Cronaca Via Orfeo Mazzitelli

Le due facce di via Mazzitelli: tra i palazzi in costruzione le erbacce 'invadono' i marciapiedi

La strada sorta dal prolungamento di via Matarrese ospita la nuova pista ciclabile e diversi locali notturni, ma le piante delle vicine campagne occupano anche le discese per disabili. Non mancano poi rifiuti abbandonati e graffiti

Il colpo d'occhio, quando si arriva in via Orfeo Mazzitelli, è sorprendente: da un lato del marciapiede il simbolo della Bari che si rinnova - con la nuova pista ciclabile, i locali notturni e le giostrine per i bambini -, dall'altro una rappresentazione del degrado che connota certe zone della città.

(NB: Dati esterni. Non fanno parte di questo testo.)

(** * PeelJoy: the asset-search proxy of [server.js]

    [server.js] exists in two revisions that share their structure: an
    earlier one that proxies the IconScout API and a later one that proxies
    the Freepik API.  Both are embedded here, route by route.

    The program is JavaScript, so its data is untyped: query parameters,
    provider payloads and response bodies are all values of one type [Val].
    Numbers are doubles, kept as the rationals they equal and rounded
    after each operation; strings are the bytes of their UTF-8 encoding.

    A handler runs in a [World], the [downloadCounts] object together with
    the trace of what the process did (console lines, provider requests,
    writes of [downloads.json]), and may throw.  The provider and the
    environment are parameters.  What happens once at start-up (loading
    [downloads.json], listening) and the static pages are left out: a
    handler may start in any world. *)

From Stdlib Require Import QArith Ascii String.
From stdpp Require Import gmap strings list.

Local Open Scope string_scope.
Local Open Scope list_scope.
Local Open Scope Z_scope.

(** ** Numbers *)

(** A number is [NaN], an infinity or a finite double, kept as the
    rational it equals.  The sign of zero is not kept: the program never
    divides by a number, and [-0] prints, serializes and tests as [0]. *)
Inductive Number :=
| NaN
| Infinity (negative : bool)
| Fin (q : Q).

Definition Number_neg (n : Number) : Number :=
  match n with
  | NaN => NaN
  | Infinity s => Infinity (negb s)
  | Fin q => Fin (Qred (- q))
  end.

(** *** Rounding to a double (IEEE 754 binary64, ties to even) *)

(** [N / D] rounded to the nearest integer, ties to the even one, for
    [0 <= N] and [0 < D]. *)
Definition round_half_even (N D : Z) : Z :=
  let quo := N / D in
  match 2 * (N mod D) ?= D with
  | Lt => quo
  | Gt => quo + 1
  | Eq => if Z.even quo then quo else quo + 1
  end.

(** The [e] with [2^e <= a / b < 2^(e+1)], for [0 < a] and [0 < b]. *)
Definition binary_exponent (a b : Z) : Z :=
  let e := Z.log2 a - Z.log2 b in
  if (if 0 <=? e then a <? 2 ^ e * b else a * 2 ^ (- e) <? b)
  then e - 1 else e.

(** The double nearest to [a / b], for [0 < a] and [0 < b]: 53 significant
    bits, exponents from -1022 (below it the subnormal spacing [2^-1074]
    stays), and [Infinity] from [2^1024] on. *)
Definition round_positive (a b : Z) : Number :=
  let e := Z.max (binary_exponent a b) (-1022) in
  let shift := 52 - e in
  if 0 <=? shift
  then Fin (Qred (round_half_even (a * 2 ^ shift) b # Z.to_pos (2 ^ shift)))
  else
    let n := round_half_even a (b * 2 ^ (- shift)) * 2 ^ (- shift) in
    if 2 ^ 1024 <=? n then Infinity false else Fin (inject_Z n).

(** The Number value for a mathematical value. *)
Definition round_double (q : Q) : Number :=
  let r := Qred q in
  match Qnum r with
  | Z0 => Fin 0
  | Zpos a => round_positive (Zpos a) (Zpos (Qden r))
  | Zneg a => Number_neg (round_positive (Zpos a) (Zpos (Qden r)))
  end.

(** The Number value for an integer. *)
Definition Number_of_Z (z : Z) : Number := round_double (inject_Z z).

Basta farsi un giro nella strada, sorta dal prolungamento di via Salvatore Matarrese - dove un tempo non si poteva passare con l'auto - per accorgersi che siamo in una zona in espansione: nuovi palazzi sono in costruzione sulla via, a pochi metri dal centro sportivo Angiulli e vicina al quartiere Poggiofranco o al centro. È però il lato che confina con la campagna del centro polisportivo quello più abbandonato a sé stesso. Il primo problema sono le erbacce, che invadono in più punti il marciapiede, in alcuni casi rendendolo inagibile: ne è un esempio la discesa in cui i disabili non potrebbero mai attraversare, dove alle piante si associano anche i rifiuti abbandonati dall'uomo e resti edili. 

Una situazione che però si nota su tutto il marciapiede. In più punti le piante 'invadono' lo spazio riservato ai passanti e a poco serve la recinzione che è stata creata, che in alcuni punti è persino distrutta. Ci si mette poi la mano dell'uomo, con i rifiuti abbandonati non solo all'esterno dei cassonetti - troviamo sul marciapiede cartoni, bustoni della spazzatura e persino resti di mobili -, ma anche nelle campagne che costeggiano la via, che si trasformano in vere discariche a cielo aperto. E con l'arrivo del caldo questo può significare una cosa sola: il proliferarsi di zanzare, topi e blatte in una via in continua espansione. Senza dimenticare poi i graffiti, che compaiono su tutte le centraline dell'energia elettrica e, talvolta, anche sull'asfalto.

Concludiamo il nostro giro sulla vicina via ciclabile, a prima vista ordinata e pulita. Anche qui però c'è qualcosa che potrebbe intralciare il cammino delle bici. Non sono i rifiuti o le auto in doppia fila che giacciono ai lati della strada, ma i tubi in plastica che spuntano dalle aiuole alberate - anch'esse piene di rifiuti -, che in futuro serviranno probabilmente a contenere i fili elettrici, ma ora rimangono solo in bella vista a rovinare il paesaggio.